Why can we safely assume a 32-bit simulation works in Python?

Why is checking the 31st bit (1 << 31) meaningful in Python?

Why doesn’t the arbitrary-size nature of Python integers break this logic?

Think of positive ints having infinitely many zero-bits in front and of negative ints having infinitely many one-bits in front:

 3 = ...00000011
 2 = ...00000010
 1 = ...00000001
 0 = ...00000000
-1 = ...11111111
-2 = ...11111110
-3 = ...11111101
-4 = ...11111100

That's how Python treats them, which is why for example (-3) & (1<<1000) is 2¹⁰⁰⁰.

LeetCode's problem has numbers in the range -2^31 to 2^31-1. Let's say the 31 were 2 instead. Then the above -4 to 3 would be all possible values. You can see that for each number, all but the last two bits are always the same. Either they're all 0, or they're all 1. So it suffices to just find out the answer number's last three bits and duplicate the third-to-last bit to the infinite bits before.

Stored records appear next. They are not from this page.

Lemma other_owner_is_not_found_witness :
  Api.delete_website id_a 6 db_a
  = (Raises (HTTPException 404 "Website not found"), db_a, []).
Proof.
  apply (other_owner_is_not_found id_a 1%N 6 db_a site_a eq_refl eq_refl).
  discriminate.
Defined.

(** X9.  [delete_website] by the owner removes that record and no other;
    afterwards the same id is not found by [get_website] nor by a second
    [delete_website]. *)
Theorem delete_website_removes_one website_id oid (db : Websites) site :
  parse_ObjectId website_id = Some oid ->
  db !! oid = Some site ->
  let uid := user_id site in
  let db' := delete oid db in
  Api.delete_website website_id uid db = (Returns website_id, db', [])
  /\ db' !! oid = None
  /\ (forall other, other <> oid -> db' !! other = db !! other)
  /\ ApiRead.get_website website_id uid db'
     = Raises (HTTPException 404 "Website not found")
  /\ Api.delete_website website_id uid db'
     = (Raises (HTTPException 404 "Website not found"), db', []).
Proof.
  intros Hid Hsite uid db'. subst uid db'.
  assert (Hgone : delete oid db !! oid = None) by apply lookup_delete_eq.
  assert (Hnone : find_owned oid (user_id site) (delete oid db) = None)
    by (unfold find_owned; by rewrite Hgone).
  repeat split.
  - unfold Api.delete_website. rewrite Hid, (find_owned_Some _ _ _ _ Hsite eq_refl).
    cbn [apply_op]. by rewrite (find_owned_Some _ _ _ _ Hsite eq_refl).
  - done.
  - intros other Hne. by apply lookup_delete_ne.
  - unfold ApiRead.get_website. by rewrite Hid, Hnone.
  - unfold Api.delete_website. by rewrite Hid, Hnone.
Qed.

Lemma delete_website_removes_one_witness :
  Api.delete_website id_a 5 db_a = (Returns id_a, delete 1%N db_a, []).
Proof.
  apply (delete_website_removes_one id_a 1%N db_a site_a eq_refl eq_refl).
Defined.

Let's say the correct answer for some input were -3. Then we'd first find that the last three bits are 101. Which represents the number 5. Then we check whether the third-to-last is 1. Since it is, we subtract 2³=8 and end up with 5-8 = -3.

With LeetCode's limit using 31, it likewise suffices to find out the answer number's last 32 bits (that's what the for i in range(32): block does) and duplicate the 32nd-to-last bit to the infinite bits before (that's what the if number & (1 << 31): number -= (1 << 32) does).